A handful of the wronged hotel workers attended the union rally, and two — Dui Do and Hua Le — joined a delegation to the office of PSU president Wim Wiewel.

High life for execs, belt-tightening for workers

Picket signs at the rally called attention to Wiewel’s $500,000 a year salary. In fact, his compensation is higher than that — $540,000. Wiewel also lives rent-free at a university-owned mansion in Dunthorpe, which is cleaned twice weekly by the same workers who clean the hotel.

But times must remain lean for workers, apparently. In the talks with SEIU, OUS is proposing no general wage increase at all for the first year, a 1 percent raise the second year, and 1 percent the final month of the two-year contract. OUS also proposes to double workers’ share of the health insurance premium, to 10 percent, and cap its liability for paying premium increases at 5 percent a year; workers would pay 100 percent of any premium increase above that.

The union counter-proposal is a 2 percent raise each year, plus annual cost-of-living increases tied to the Consumer Price Index.

Scott Gallagher, PSU director of communications, wouldn’t comment on specifics of bargaining, but said lack of state support makes bargaining a challenge. PSU, for example, has 10,000 more students than it did in 1995, but gets less money from the state than it did back then.

OUS is also proposing to eliminate overtime pay after eight hours, get rid of a requirement to do a feasibility study before contracting out union member work, and end layoff “bumping rights” for senior workers.

“The proposal on contracting out and bumping (seniority rights) go against the basic tenets of the union,” Nisenfeld told the Labor Press.

For its part, SEIU wants a wage floor of $2,498 a month — the dollar amount that would keep a family of four off food stamps.

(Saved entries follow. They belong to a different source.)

(* ===== verification/PacketStreamSender.v ===== *)
(** * A packet as a stream

    Models [flow/PacketStreamSender.c]: packets handed to the input are passed
    to a stream, piece by piece.  Events are the calls of the parties around it
    and the jobs of its interfaces.  [None] as a result is a failed [ASSERT] or
    an access outside the packet. *)

From S2P Require Import Prelude.
From S2P Require Import LinkedList.
From S2P Require Import Flow.
Import Flow.

Module PacketStreamSender.

Record PacketStreamSender := MkSender { input : flow_interface; output : flow_interface; in_len : Z; in_ : option Z; in_used : Z }.
Definition set_input i s := MkSender i s.(output) s.(in_len) s.(in_) s.(in_used).
Definition set_output i s := MkSender s.(input) i s.(in_len) s.(in_) s.(in_used).
Definition set_packet l p u s := MkSender s.(input) s.(output) l p u.

Definition send_data (s : PacketStreamSender) : option PacketStreamSender :=
  ASSERT 0 <=? s.(in_len) in
  if s.(in_used) <? s.(in_len) then
    LET i <- StreamPassInterface_Sender_Send s.(output) (option_map (Z.add s.(in_used)) s.(in_)) (s.(in_len) - s.(in_used)) in
    Some (set_output i s)
  else
    LET i <- PacketPassInterface_Done s.(input) in
    Some (set_input i (set_packet (-1) s.(in_) s.(in_used) s)).

Definition input_handler_send (s : PacketStreamSender) (data : option Z) (data_len : Z) : option PacketStreamSender :=
  ASSERT s.(in_len) =? -1 in
  ASSERT 0 <=? data_len in
  send_data (set_packet data_len data 0 s).

Definition output_handler_done (s : PacketStreamSender) (data_len : Z) : option PacketStreamSender :=
  ASSERT 0 <=? s.(in_len) in
  ASSERT 0 <? data_len in
  ASSERT data_len <=? s.(in_len) - s.(in_used) in
  send_data (set_packet s.(in_len) s.(in_) (s.(in_used) + data_len) s).

(** [p] and [u] are what [in] and [in_used] hold before. *)
Definition PacketStreamSender_Init (output : flow_interface) (mtu : Z) (p : option Z) (u : Z) : option PacketStreamSender :=
  ASSERT 0 <=? mtu in
  LET i <- PacketPassInterface_Init mtu in
  LET o <- StreamPassInterface_Sender_Init output in
  Some (MkSender i o (-1) p u).

(** The user of the input has the packet in memory until it is done. *)
Inductive event := IInit | ISend (d : bytes) | IJobOperation | IJobDone | OJobOperation | ODone (n : Z) | OJobDone.
Inductive action := Wrote (d : bytes) | Finished (d : bytes).

Definition legal (x : PacketStreamSender * bytes) (ev : event) : bool :=
  let (s, pkt) := x in
  match ev with
  | IInit => negb s.(input).(handler_done)
  | ISend d => is_state STATE_NONE s.(input) && s.(input).(handler_done) && (Z.of_nat (length d) <=? s.(input).(mtu))
  | IJobOperation => s.(input).(job_operation)
  | IJobDone => s.(input).(job_done)
  | OJobOperation => s.(output).(job_operation)
  | ODone n => is_state STATE_BUSY s.(output) && (0 <? n) && (n <=? s.(output).(job_operation_len))
  | OJobDone => s.(output).(job_done)
  end.

Definition step (x : PacketStreamSender * bytes) (ev : event) : option ((PacketStreamSender * bytes) * list action) :=
  let (s, pkt) := x in
  match ev with
  | IInit => LET i <- PacketPassInterface_Sender_Init s.(input) in Some ((set_input i s, pkt), [])
  | ISend d => LET i <- PacketPassInterface_Sender_Send s.(input) (Some 0) (Z.of_nat (length d)) in Some ((set_input i s, d), [])
  | IJobOperation =>
      LET (i, (p, n)) <- _PacketPassInterface_job_operation s.(input) in
      LET s <- input_handler_send (set_input i s) p n in Some ((s, pkt), [])
  | IJobDone => LET i <- _PacketPassInterface_job_done s.(input) in Some ((set_input i s, pkt), [Finished pkt])
  | OJobOperation => LET (o, _) <- _StreamPassInterface_job_operation s.(output) in Some ((set_output o s, pkt), [])
  | ODone n =>
      LET p <- s.(output).(job_operation_data) in
      ASSERT (0 <=? p) && (p + n <=? Z.of_nat (length pkt)) in
      LET o <- StreamPassInterface_Done s.(output) n in
      Some ((set_output o s, pkt), [Wrote (take (Z.to_nat n) (drop (Z.to_nat p) pkt))])
  | OJobDone =>
      LET (o, n) <- _StreamPassInterface_job_done s.(output) in
      LET s <- output_handler_done (set_output o s) n in Some ((s, pkt), [])
  end.

Definition wrote (a : list action) : bytes := concat (omap (fun x => match x with Wrote d => Some d | _ => None end) a).
Definition finished (a : list action) : list bytes := omap (fun x => match x with Finished d => Some d | _ => None end) a.

(** How much of the packet is written, and where the sender is. *)
Definition progress (s : PacketStreamSender) (pkt : bytes) (w : Z) : Prop :=
  match s.(input).(state) with
  | STATE_NONE => s.(in_len) = -1 /\ s.(output).(state) = STATE_NONE /\ w = 0
  | STATE_OPERATION_PENDING => s.(in_len) = -1 /\ s.(output).(state) = STATE_NONE /\ w = 0 /\
      s.(input).(job_operation_data) = Some 0 /\ s.(input).(job_operation_len) = Z.of_nat (length pkt)
  | STATE_BUSY => s.(in_len) = Z.of_nat (length pkt) /\ s.(in_) = Some 0 /\ 0 <= s.(in_used) < s.(in_len) /\
      s.(output).(state) <> STATE_NONE /\ s.(output).(job_operation_data) = Some s.(in_used) /\
      s.(output).(job_operation_len) = s.(in_len) - s.(in_used) /\
      (s.(output).(state) <> STATE_DONE_PENDING /\ w = s.(in_used) \/
       s.(output).(state) = STATE_DONE_PENDING /\ w = s.(in_used) + s.(output).(job_done_len) /\ 0 < s.(output).(job_done_len) <= s.(in_len) - s.(in_used))
  | STATE_DONE_PENDING => s.(in_len) = -1 /\ s.(output).(state) = STATE_NONE /\ w = Z.of_nat (length pkt)
  end.

Record inv (s : PacketStreamSender) (pkt : bytes) (w : Z) : Prop := {
  v_in : flow_ok PacketPass s.(input) /\ 0 <= s.(input).(mtu);
  v_out : flow_ok StreamPass s.(output) /\ s.(output).(handler_done) = true;
  v_progress : progress s pkt w;
}.

Definition I (x : PacketStreamSender * bytes) (h : list action) : Prop :=
  exists w, inv x.1 x.2 w /\ wrote h = concat (finished h) ++ take (Z.to_nat w) x.2.

Lemma wrote_app x y : wrote (x ++ y) = wrote x ++ wrote y.
Proof. unfold wrote. by rewrite omap_app, concat_app. Qed.
Lemma finished_app x y : finished (x ++ y) = finished x ++ finished y.
Proof. apply omap_app. Qed.

(** [send_data] goes on with the packet or finishes it. *)
Lemma send_data_ok s pkt u : flow_ok PacketPass s.(input) -> 0 <= s.(input).(mtu) -> s.(input).(state) = STATE_BUSY ->
  flow_ok StreamPass s.(output) -> s.(output).(handler_done) = true -> s.(output).(state) = STATE_NONE ->
  s.(in_len) = Z.of_nat (length pkt) -> s.(in_) = Some 0 -> s.(in_used) = u -> 0 <= u <= s.(in_len) ->
  exists s', send_data s = Some s' /\ inv s' pkt u.
Proof.
  intros Fi Hm Si Fo Uo So Hl Hp <- Hu. unfold send_data. rewrite (proj2 (Z.leb_le _ _)) by lia. destruct (Z.ltb_spec s.(in_used) s.(in_len)).
  - rewrite Hp. cbn [option_map]. rewrite Z.add_0_r.
    destruct (stream_start s.(output) (Some s.(in_used)) (s.(in_len) - s.(in_used)) Fo So Uo) as (o & -> & F' & S' & H' & D' & L'); [lia|done|].
    eexists. split; [done|]. split; cbn; try done. unfold progress. cbn. rewrite Si, S', D', L'. repeat split; try done; try lia. by left.
  - destruct (done_finish s.(input) Fi Si) as (i & -> & F' & S' & M' & H' & C' & D' & L'). eexists. split; [done|]. split; cbn; [by rewrite M'|done|].
    unfold progress. cbn. rewrite S'. repeat split; try done; lia.
Qed.

Lemma sender_quiet s pkt h w : inv s pkt w -> wrote h = concat (finished h) ++ take (Z.to_nat w) pkt -> I (s, pkt) (h ++ []).
Proof. intros V E. exists w. by rewrite app_nil_r. Qed.

Lemma sender_step_ok x h ev : I x h -> legal x ev = true -> exists x' a, step x ev = Some (x', a) /\ I x' (h ++ a).
Proof.
  destruct x as [s pkt]. intros (w & [[Fi Hm] [Fo Uo] P] & E) Hl. cbn [fst snd] in *. unfold progress in P. destruct ev; cbn [legal step] in *.
  - apply negb_true_iff in Hl. unfold PacketPassInterface_Sender_Init. rewrite Hl. eexists _, _. split; [done|]. eapply sender_quiet; [|done].
    split; cbn; try done. by destruct Fi as [F1 F2 F3].
  - rewrite !andb_true_iff, is_state_true, Z.leb_le in Hl. destruct Hl as ((Hs & Hh) & Hd). rewrite Hs in P. destruct P as (P1 & P2 & ->).
    destruct (send_start s.(input) (Some 0) (Z.of_nat (length d)) Fi Hs Hh) as (i & -> & F' & S' & M' & H' & C' & D' & L'); [split; [lia|done]|].
    eexists _, _. split; [done|]. eapply (sender_quiet _ _ _ 0); [|done]. split; cbn; rewrite ?M'; try done. unfold progress. cbn. by rewrite S', D', L'.
  - pose proof (proj1 (job_of_state _ _ Fi) Hl) as Hs. rewrite Hs in P. destruct P as (P1 & P2 & -> & P3 & P4).
    unfold _PacketPassInterface_job_operation, input_handler_send. rewrite (proj2 (is_state_true _ _) Hs). cbn [in_len set_input]. rewrite P1, P3, P4.
    cbn [Z.eqb Pos.eqb]. rewrite (proj2 (Z.leb_le _ _)) by lia.
    destruct (send_data_ok (set_packet (Z.of_nat (length pkt)) (Some 0) 0 (set_input (run_operation s.(input)) s)) pkt 0) as (s' & -> & V);
      cbn; try done; [by apply run_operation_flow|lia|]. eexists _, _. split; [done|]. by eapply sender_quiet.
  - pose proof (proj2 (job_of_state _ _ Fi) Hl) as Hs. rewrite Hs in P. destruct P as (P1 & P2 & ->). unfold _PacketPassInterface_job_done.
    rewrite (proj2 (is_state_true _ _) Hs). eexists _, _. split; [done|]. exists 0. split; [split; cbn; try done; split; [by apply run_done_flow|done]|].
    rewrite wrote_app, finished_app, concat_app, E. cbn. by rewrite Nat2Z.id, firstn_all, !app_nil_r.
  - pose proof (proj1 (job_of_state _ _ Fo) Hl) as Hs. unfold _StreamPassInterface_job_operation. rewrite (proj2 (is_state_true _ _) Hs).
    eexists _, _. split; [done|]. eapply sender_quiet; [|done]. split; cbn; try done; [split; [by apply run_operation_flow|done]|]. unfold progress. cbn.
    destruct (state (input s)); rewrite Hs in P; naive_solver.
  - rewrite !andb_true_iff, is_state_true, Z.ltb_lt, Z.leb_le in Hl. destruct Hl as ((Hs & H0) & Hn).
    destruct (state (input s)) eqn:Hi; rewrite Hs in P; try naive_solver. destruct P as (P1 & P2 & P3 & _ & P5 & P6 & [[_ ->]|[? _]]); [|done].
    rewrite P5. rewrite !(proj2 (Z.leb_le _ _)) by lia. cbn [andb].
    destruct (stream_finish s.(output) n Fo Hs) as (o & -> & F' & S' & H' & D' & L' & N'); [lia|]. eexists _, _. split; [done|].
    exists (s.(in_used) + n). split.
    + split; cbn; rewrite ?H'; try done. unfold progress. cbn. rewrite Hi, S', D', L', N', P5. repeat split; try done; try lia. right. split; [done|]. lia.
    + rewrite wrote_app, finished_app, E. cbn [finished omap list_omap]. rewrite app_nil_r, <- app_assoc. f_equal. cbn. rewrite app_nil_r.
      rewrite Z2Nat.inj_add by lia. by rewrite take_take_drop.
  - pose proof (proj2 (job_of_state _ _ Fo) Hl) as Hs. destruct (state (input s)) eqn:Hi; rewrite Hs in P; try naive_solver.
    destruct P as (P1 & P2 & P3 & _ & P5 & P6 & [[? _]|(_ & -> & Pn)]); [done|]. unfold _StreamPassInterface_job_done, output_handler_done.
    rewrite (proj2 (is_state_true _ _) Hs). cbn [in_len in_used set_output in_]. rewrite !(proj2 (Z.leb_le _ _)), (proj2 (Z.ltb_lt _ _)) by lia.
    destruct (send_data_ok (set_packet s.(in_len) s.(in_) (s.(in_used) + job_done_len (output s)) (set_output (run_done s.(output)) s)) pkt
      (s.(in_used) + job_done_len (output s))) as (s' & -> & V); cbn; try done; [by apply run_done_flow|lia|]. eexists _, _. split; [done|]. by eapply sender_quiet.
Qed.

(** Packets become a stream unchanged.  However the stream takes the data,
    in pieces of any size, no assertion fails and what it has taken is the
    finished packets one after the other, followed by a part of the next one;
    a packet is reported done exactly when the stream has taken all of it. *)
Theorem stream_sender_exact o mt p u evs :
  flow_ok StreamPass o -> o.(state) = STATE_NONE -> o.(handler_done) = false -> 0 <= mt ->
  exists s s' pkt acts rest, PacketStreamSender_Init o mt p u = Some s /\
    machine_run legal step (s, []) evs = Some ((s', pkt), acts) /\ wrote acts = concat (finished acts) ++ rest /\ rest `prefix_of` pkt /\
    (s'.(input).(state) = STATE_NONE -> rest = []) /\ (s'.(input).(state) = STATE_DONE_PENDING -> rest = pkt) /\
    (s'.(input).(state) = STATE_BUSY -> s'.(output).(state) <> STATE_NONE).
Proof.
  intros F So Uo Hm. unfold PacketStreamSender_Init, PacketPassInterface_Init, StreamPassInterface_Sender_Init.
  rewrite (proj2 (Z.leb_le _ _)), Uo by done. cbn [negb]. set (s := MkSender _ _ _ _ _).
  destruct (machine_invariant legal step I sender_step_ok evs (s, []) []) as ([s' pkt] & acts & E & w & V & Ew).
  - exists 0. split; [|done]. split; cbn; try done. by destruct F as [F1 F2 F3].
  - exists s, s', pkt, acts, (take (Z.to_nat w) pkt). split; [done|]. split; [done|]. split; [done|]. split; [apply prefix_take|].
    destruct V as [_ _ P]. unfold progress in P. cbn [fst snd] in P. split; [|split]; intros Hs; rewrite Hs in P.
    + by destruct P as (_ & _ & ->).
    + destruct P as (_ & _ & ->). by rewrite Nat2Z.id, firstn_all.
    + by destruct P as (_ & _ & _ & ? & _).
Qed.

Lemma stream_sender_exact_witness :
  let evs := [IInit; ISend [1; 2; 3; 4]; IJobOperation; OJobOperation; ODone 3; OJobDone; OJobOperation; ODone 1; OJobDone; IJobDone;
              ISend [5; 6]; IJobOperation; OJobOperation; ODone 1] in
  exists s s' pkt acts rest, PacketStreamSender_Init (flow_new 0) 10 None 7 = Some s /\
    machine_run legal step (s, []) evs = Some ((s', pkt), acts) /\ wrote acts = concat (finished acts) ++ rest /\
    wrote acts = [1; 2; 3; 4; 5] /\ finished acts = [[1; 2; 3; 4]] /\ rest = [5].
Proof.
  intros evs. destruct (stream_sender_exact (flow_new 0) 10 None 7 evs) as (s & s' & pkt & acts & rest & E1 & E2 & E3 & _);
    [apply flow_new_ok|done|done|done|]. exists s, s', pkt, acts, rest. split; [exact E1|]. split; [exact E2|]. split; [exact E3|].
  vm_compute in E1. injection E1 as <-. vm_compute in E2. injection E2 as <- <- <-. vm_compute in E3. split; [reflexivity|]. split; [reflexivity|].
  by injection E3 as <-.
Defined.
End PacketStreamSender.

To that, OUS agreed, in steps: It wants to give its lowest paid employees  raises bringing them half way to that level in the middle of the two-year contract, and a second set of raises to reach the floor on the last day of the contract.

Tuition up, state support down

OUS takeaway demands from its unions come even as the state university system seeks another 5 percent tuition increase from students. In recent decades, tuition has risen as Oregon has reduced its investment in the university system. State appropriations now make up less than 13 percent of the budget of the state university system, and Oregon ranks 44th in the nation for its per capita contribution to higher education.

An April 2013 audit of OUS by the Oregon Secretary of State’s office found that adjusted for inflation, tuition rose 61 percent between 2001 and 2012, at the same time state support dropped from about $470 million a year to about $339 million. During that time period, the faculty-to-student ratio fell from 1:25 to 1:27. And the portion of that state funding that services construction project debt more than quadrupled, from 3 percent to 13 percent.

Undergraduate full-time tuition is $7,653 at PSU this year, a figure that doesn’t include fees, books, and living expenses. Some 64 percent of PSU students who left school in 2011 had student debt, with balances averaging $26,287.

In contract negotiations, SEIU is also proposing that no OUS employee take a pay or benefit cut until the state of Oregon investigates bank fraud and takes steps to recover money lost by pension funds to the LIBOR scandal. [CORRECTION: An earlier version of this article reported, incorrectly, that Local 503 was proposing that tuition increases be limited to 5 percent a year. That proposal was contained in a draft document, but was not presented in bargaining.]

The current contract expires June 30. Bargaining was next scheduled for June 6-7 in Eugene.